NATIONAL OVERSEAS PATENT
It can be obtained in Countries that have relations of reciprocity with Italy and that accept applications for the patenting of foreign inventions. Duration: it depends on the legislation of each Country.
The Convention on the Grant of European Patents (EPC, Munich, 5th October 1973) established a standard procedure of filing, examination and grant of a European Patent by the E.P.O. (European Patent Office). With one single application protection is requested in all the Countries that have signed the Convention and a title is obtained, which grants, in the territory of the designated Countries, the same rights as the respective national patents.

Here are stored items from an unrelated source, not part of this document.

Lemma create_no_panic c random p s info :
  config_wf c random ->
  create_session (mkSessionInitParameters (config_session_id c) None (config_handshake_key c)
    (Some p) (Some s) info) random <> Panic.
Proof.
  intros Hc. unfold create_session. cbn [init_session_id init_h init_k init_p init_s init_info default].
  destruct (session_id_ok c random Hc) as (id & -> & _). cbn [mbind res_bind].
  unfold key_pair_generate. cbn [mbind res_bind].
  destruct (handshake_key_ok c random Hc) as (k & -> & _). unfold init_hash. cbn [mbind res_bind].
  destruct (create_signaling_channel _ _ _) eqn:Hch; [done..|].
  by apply create_signaling_channel_no_panic in Hch.
Qed.

Lemma on_request_no_panic c random : config_wf c random -> on_request c random <> Panic.
Proof.
  intros Hc. unfold on_request.
  destruct (config_info c) as [i|]; [destruct (peer_info_validate i) as [[]|r|] eqn:Hv|];
    cbn [mbind res_bind map_err]; try done; [|by apply peer_info_validate_no_panic in Hv|];
    (destruct (connect_url c) as [url|]; [apply connect_no_panic|apply create_no_panic, Hc]).
Qed.

(** A client that is given a host's URL joins its channel. *)
Lemma client_session_joins config random kp v ch :
  connect_url config = Some (to_url v) -> uri_wf v ->
  (forall i, config_info config = Some i -> peer_info_validate i = Ok tt) ->
  key_pair_generate (random_secret random) = Ok kp ->
  hash_public_key (encryption_key kp) <> key_hash v ->
  create_signaling_channel (signaling_protocol v) (session_id v) (signaling_server v) = Ok ch ->
  exists s, on_request config random = Ok s /\ uri s = Version1 v /\ channel s = ch /\
    session_is_host s = false /\ inner s = SessionSafety.new_session /\
    properties s = mkSignalingProperties false (key_hash v) (Some (shared_key v)) (encryption_key kp)
      (decryption_key kp) (own_capabilities (config_info config)).
Proof.
  intros Hcu Hwf Hinfo Hkp Hne Hch. unfold on_request. rewrite Hcu.
  assert ((match config_info config with
           | Some info => map_err Errors.Session (peer_info_validate info)
           | None => Ok tt
           end : Result unit) = Ok tt) as ->
    by (destruct (config_info config); [by rewrite Hinfo|done]).
  cbn [mbind res_bind]. unfold connect_session_with_info, uri_from_url.
  rewrite from_url_to_url by done. cbn [mbind res_bind]. rewrite Hkp. cbn [mbind res_bind].
  unfold init_hash. cbn [default from_option id mbind res_bind Encryption.hash init_is_host].
  unfold signaling_layer_from_version1. rewrite Hch. cbn [mbind res_bind].
  assert (String.eqb (key_hash v) (hash_public_key (encryption_key kp)) = false) as ->
    by (apply String.eqb_neq; congruence).
  eexists. split; [reflexivity|]. by split_and!.
Qed.

End setup_lemmas.

(** A host session and what its URL gives a client are an honest pair, on one channel. *)
Lemma created_honest_pair
    `{CryptoLaws, SignalingCodecLaws, RegexLib, UnicodeLib, FormLib, Transport.WebRtcLib}
    clock_ok config random host_session client_config client_random kp :
  connect_url config = None -> config_wf config random ->
  on_request config random = Ok host_session ->
  connect_url client_config = Some (to_connection_url (uri host_session)) ->
  (forall i, config_info client_config = Some i -> peer_info_validate i = Ok tt) ->
  length (random_secret client_random) = 32 ->
  key_pair_generate (random_secret client_random) = Ok kp ->
  hash_public_key (encryption_key kp)
    <> hash_public_key (prop_encryption_key (properties host_session)) ->
  was_contributory (x25519_diffie_hellman (random_secret random)
    (dk_public_key (decryption_key kp))) = true ->
  was_contributory (x25519_diffie_hellman (random_secret client_random)
    (dk_public_key (prop_decryption_key (properties host_session)))) = true ->
  (forall self m,
     capabilities self = own_capabilities (config_info config) \/
     capabilities self = own_capabilities (config_info client_config) ->
     prop_encryption_key self = encryption_key kp \/
     prop_encryption_key self = prop_encryption_key (properties host_session) ->
     handshake_message clock_ok self m -> encryptable m) ->
  exists client_session,
    on_request client_config client_random = Ok client_session /\
    uri client_session = uri host_session /\ channel client_session = channel host_session /\
    session_is_host host_session = true /\ session_is_host client_session = false /\
    inner host_session = SessionSafety.new_session /\ inner client_session = SessionSafety.new_session /\
    capabilities (properties host_session) = own_capabilities (config_info config) /\
    capabilities (properties client_session) = own_capabilities (config_info client_config) /\
    honest_pair clock_ok (properties host_session) (properties client_session).
Proof.
  intros Hu Hc Hs Hcu Hinfo Hl Hkp Hne Hcon1 Hcon2 Hsize.
  destruct (host_session_parts _ _ _ Hu Hc Hs)
    as [(v & Huri & Hwf & Hkh & Hhk & Hch) [Hr1 Hr2] Hkeys Hsec Hcap Hi Hin].
  destruct (key_pair_generate_ok _ Hl) as (kp' & Hkp' & Hkpwf & Hsec').
  rewrite Hkp in Hkp'. injection Hkp' as <-.
  destruct (client_session_joins client_config client_random kp v (channel host_session))
    as (cs & Hcs & Hcuri & Hcch & Hcr & Hcin & Hcp); try done.
  { by rewrite Hcu, Huri. }
  { by rewrite Hkh. }
  rewrite <- Huri in Hcuri. exists cs. split_and!; try done; rewrite Hcp; [done|].
  split; cbn; try done; cycle 2.
  { intros self m [->| ->]; apply Hsize; cbn; auto. }
  - split; cbn; [done| |rewrite Hcap; by apply own_capabilities_valid|by rewrite Hsec].
    exists (shared_key v). split; [done|apply Hwf].
  - split; cbn; [by destruct kp| | |by rewrite Hsec'].
    + exists (shared_key v). split; [done|apply Hwf].
    + apply own_capabilities_valid. destruct (config_info client_config); auto.
Qed.

(** ** Properties *)

(** A session that a dApp creates can be joined: the connection URL of a host session
    parses, and gives a client, with the same channel, that completes the handshake
    with the host when the channel delivers the frames; both end [Encrypted], with
    each other's keys, and agree on the transport. This holds for every
    configuration whose session identifier and handshake key are well formed, and
    all random bytes that give two different key hashes and contributory keys. *)
Theorem created_session_connects
    `{CryptoLaws, SignalingCodecLaws, RegexLib, UnicodeLib, FormLib, Transport.WebRtcLib}
    clock_ok config random host_session client_config client_random kp host_inputs client_inputs :
  connect_url config = None -> config_wf config random ->
  on_request config random = Ok host_session ->
  connect_url client_config = Some (to_connection_url (uri host_session)) ->
  (forall i, config_info client_config = Some i -> peer_info_validate i = Ok tt) ->
  length (random_secret client_random) = 32 ->
  key_pair_generate (random_secret client_random) = Ok kp ->
  hash_public_key (encryption_key kp)
    <> hash_public_key (prop_encryption_key (properties host_session)) ->
  was_contributory (x25519_diffie_hellman (random_secret random)
    (dk_public_key (decryption_key kp))) = true ->
  was_contributory (x25519_diffie_hellman (random_secret client_random)
    (dk_public_key (prop_decryption_key (properties host_session)))) = true ->
  (forall self m,
     capabilities self = own_capabilities (config_info config) \/
     capabilities self = own_capabilities (config_info client_config) ->
     prop_encryption_key self = encryption_key kp \/
     prop_encryption_key self = prop_encryption_key (properties host_session) ->
     handshake_message clock_ok self m -> encryptable m) ->
  inputs_ok clock_ok host_inputs -> inputs_ok clock_ok client_inputs ->
  exists client_session hw cw,
    on_request client_config client_random = Ok client_session /\
    uri client_session = uri host_session /\ channel client_session = channel host_session /\
    session_is_host host_session = true /\ session_is_host client_session = false /\
    handshake (properties host_session) (properties client_session) host_inputs client_inputs
      = Some (hw, cw) /\
    state hw = Encrypted /\ state cw = Encrypted /\
    relying_key hw = Some (prop_encryption_key (properties client_session)) /\
    relying_key cw = Some (prop_encryption_key (properties host_session)) /\
    (c ← peer_capabilities hw; Session.select_transport_id true ["wrtc"] (transports c)) = Some "wrtc" /\
    (c ← peer_capabilities cw; Session.select_transport_id false ["wrtc"] (transports c)) = Some "wrtc".
Proof.
  intros Hu Hc Hs Hcu Hinfo Hl Hkp Hne Hcon1 Hcon2 Hsize Hih Hic.
  destruct (created_honest_pair clock_ok config random host_session client_config client_random kp)
    as (cs & Hcs & Hcuri & Hcch & Hhr & Hcr & _ & _ & Hhcap & Hccap & Hp); try done.
  destruct (honest_handshake clock_ok _ _ _ _ Hp Hih Hic)
    as (hw & cw & Hh & Hhs & Hcst & Hhk' & Hck & Hhc & Hcc & _).
  exists cs, hw, cw. split_and!; try done.
  - by rewrite Hhc, Hccap.
  - by rewrite Hcc, Hhcap.
Qed.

Priority: within 12 months from the date of filing of a national patent, its validity can be extended on a European level, claiming its priority.
Duration: 20 years.
Filling of a patent applications
Prior art search carried out by the European Patent Office (EPO) and delivery of the search report.
The patent’s owner has to reply to said search report, possibly limiting the claims so as to overcome possible objections raised.
After 18 months from the filing date (or from the priority date) the patent application is published on the EPO website.
An examiner of the European Patent Office carries out an examination in relation to the patentability requirements.
A notice of intention to grant is issued which involves the request for approval of the patent text by the owner.
The EPO finally grants the title.
After the grant the 9-month opposition period starts, during which a third party may file a letter of opposition to the granted patent, together with arguments and prior art documents relevant for the patentability. An opposition (according to its concreteness) may lead to the limitation, withdrawal or maintenance in full of the granted patent.
Within a deadline established by law, the owner has then to validate the patent in the designated Countries, by filing in some cases the partial or full translation of the content of the granted patent.
The PCT (Patent Cooperation Treaty) system of International Patenting was born from the Patent Cooperation Treaty (Washington, 19th June 1970) and allows to apply for patent protection in over 100 European and non-European Countries, among which U.S.A., Japan, Canada, China and all the main industrialized Countries through the WIPO (World Intellectual Property Organization). This procedure provides one single application, a preliminary international search and a following report of preliminary examination and following national/regional phases by the Patent Offices of the single designated countries.
Priority: within 12 months from the date of filing of a national patent, its validity can be extended on an international level, claiming its priority.
Duration: it depends on the legislation of each Country.